(Stored items)
┌────────

Lemma parse_progress_spec_witness :
  (exists pct,
      parse_progress "progress = 99.5%  Whisper_Print_Progress_Callback:progress=7.25%"
      = Some pct /\ pct == 7.25)
  /\ parse_progress "progress = 45%" = None
  /\ read_output "whisper_print_progress_callback: progress = 45%" None
                 (Some "010"%char)
     = (EmptyString, Some 45).
Proof.
  destruct parse_progress_spec as [Hmatch [Hnone [Hline _]]]. split; [| split].
  - destruct (Hmatch
                "progress = 99.5%  Whisper_Print_Progress_Callback:progress=7.25%"
                ("7", "25") eq_refl) as [pct [Hp [_ [Hsmall _]]]].
    exists pct. split; [exact Hp |].
    rewrite Hsmall; vm_compute; [reflexivity | discriminate].
  - apply Hnone. reflexivity.
  - apply (Hline "whisper_print_progress_callback: progress = 45%" None
                 "010"%char); reflexivity.
Defined.

(** C1 as stated fails: a raw value of 150 is not clamped to 100. *)
Lemma raw_150_is_not_clamped :
  exists pct,
    parse_progress "whisper_print_progress_callback: progress = 150" = Some pct
    /\ ~ pct == 100.
Proof.
  eexists; split; [vm_compute; reflexivity |].
  intros H. vm_compute in H. discriminate.
Qed.

(** ** The basename deriver *)

Lemma sub_digit_groups_plain (t : string) :
  ends_plain t = true -> sub_digit_groups t = t.
Proof.
  unfold ends_plain, last_char, sub_digit_groups.
  destruct (rev (list_ascii_of_string t)) as [| c rs] eqn:E; simpl;
    [discriminate |].
  intros H. apply andb_prop in H as [Hd Hn].
  apply negb_true_iff in Hd, Hn. rewrite Hn, Hd, andb_false_r.
  rewrite <- E, rev_involutive. apply string_of_list_ascii_of_string.
Qed.

Example basename_of_numbered_parts :
  derive_merged_basename [wav "lecture_01"; wav "lecture_02"; wav "lecture_03"]
  = "lecture".
Proof. reflexivity. Qed.

Example basename_without_common_prefix :
  derive_merged_basename [wav "a"; wav "b"] = "merged".
Proof. reflexivity. Qed.

Example basename_keeps_inner_digits :
  derive_merged_basename [wav "take2_final-03."; wav "take2_final-04"]
  = "take2_final".
Proof. reflexivity. Qed.

(** C2, as the code has it.  For one queued file the deriver returns the
    stem with trailing separators trimmed, a trailing run of digit
    groups (an optional separator followed by digits) removed,
    separators trimmed again, and "merged" when nothing is left.  When
    the trimmed stem ends in neither a digit nor a line feed the result
    is the trimmed stem itself; the single name "talk" yields "talk". *)
Theorem single_file_basename (f : Path) :
  derive_merged_basename [f]
  = or_merged (rstrip_with is_trim
                 (sub_digit_groups (rstrip_with is_trim (stem f))))
  /\ (ends_plain (rstrip_with is_trim (stem f)) = true ->
      derive_merged_basename [f] = rstrip_with is_trim (stem f))
  /\ derive_merged_basename [wav "talk"] = "talk".
Proof.
  split; [reflexivity | split; [| reflexivity]].
  intros H. unfold derive_merged_basename, or_merged. cbn [map].
  rewrite (sub_digit_groups_plain _ H), rstrip_with_idem.
  destruct (rstrip_with is_trim (stem f)); [discriminate H | reflexivity].
Qed.

Lemma single_file_basename_witness :
  derive_merged_basename [wav "part 2 (final)."] = "part 2 (final)".
Proof.
  apply (proj1 (proj2 (single_file_basename (wav "part 2 (final).")))).
  reflexivity.
Defined.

└────────

- **Work instruction**:
For every record above, print an exact copy.

- **Exercise response**:
Lemma parse_progress_spec_witness :
  (exists pct,
      parse_progress "progress = 99.5%  Whisper_Print_Progress_Callback:progress=7.25%"
      = Some pct /\ pct == 7.25)
  /\ parse_progress "progress = 45%" = None
  /\ read_output "whisper_print_progress_callback: progress = 45%" None
                 (Some "010"%char)
     = (EmptyString, Some 45).
Proof.
  destruct parse_progress_spec as [Hmatch [Hnone [Hline _]]]. split; [| split].
  - destruct (Hmatch
                "progress = 99.5%  Whisper_Print_Progress_Callback:progress=7.25%"
                ("7", "25") eq_refl) as [pct [Hp [_ [Hsmall _]]]].
    exists pct. split; [exact Hp |].
    rewrite Hsmall; vm_compute; [reflexivity | discriminate].
  - apply Hnone. reflexivity.
  - apply (Hline "whisper_print_progress_callback: progress = 45%" None
                 "010"%char); reflexivity.
Defined.

(** C1 as stated fails: a raw value of 150 is not clamped to 100. *)
Lemma raw_150_is_not_clamped :
  exists pct,
    parse_progress "whisper_print_progress_callback: progress = 150" = Some pct
    /\ ~ pct == 100.
Proof.
  eexists; split; [vm_compute; reflexivity |].
  intros H. vm_compute in H. discriminate.
Qed.

(** ** The basename deriver *)

Lemma sub_digit_groups_plain (t : string) :
  ends_plain t = true -> sub_digit_groups t = t.
Proof.
  unfold ends_plain, last_char, sub_digit_groups.
  destruct (rev (list_ascii_of_string t)) as [| c rs] eqn:E; simpl;
    [discriminate |].
  intros H. apply andb_prop in H as [Hd Hn].
  apply negb_true_iff in Hd, Hn. rewrite Hn, Hd, andb_false_r.
  rewrite <- E, rev_involutive. apply string_of_list_ascii_of_string.
Qed.

Example basename_of_numbered_parts :
  derive_merged_basename [wav "lecture_01"; wav "lecture_02"; wav "lecture_03"]
  = "lecture".
Proof. reflexivity. Qed.

Example basename_without_common_prefix :
  derive_merged_basename [wav "a"; wav "b"] = "merged".
Proof. reflexivity. Qed.

Example basename_keeps_inner_digits :
  derive_merged_basename [wav "take2_final-03."; wav "take2_final-04"]
  = "take2_final".
Proof. reflexivity. Qed.

(** C2, as the code has it.  For one queued file the deriver returns the
    stem with trailing separators trimmed, a trailing run of digit
    groups (an optional separator followed by digits) removed,
    separators trimmed again, and "merged" when nothing is left.  When
    the trimmed stem ends in neither a digit nor a line feed the result
    is the trimmed stem itself; the single name "talk" yields "talk". *)
Theorem single_file_basename (f : Path) :
  derive_merged_basename [f]
  = or_merged (rstrip_with is_trim
                 (sub_digit_groups (rstrip_with is_trim (stem f))))
  /\ (ends_plain (rstrip_with is_trim (stem f)) = true ->
      derive_merged_basename [f] = rstrip_with is_trim (stem f))
  /\ derive_merged_basename [wav "talk"] = "talk".
Proof.
  split; [reflexivity | split; [| reflexivity]].
  intros H. unfold derive_merged_basename, or_merged. cbn [map].
  rewrite (sub_digit_groups_plain _ H), rstrip_with_idem.
  destruct (rstrip_with is_trim (stem f)); [discriminate H | reflexivity].
Qed.

Lemma single_file_basename_witness :
  derive_merged_basename [wav "part 2 (final)."] = "part 2 (final)".
Proof.
  apply (proj1 (proj2 (single_file_basename (wav "part 2 (final).")))).
  reflexivity.
Defined.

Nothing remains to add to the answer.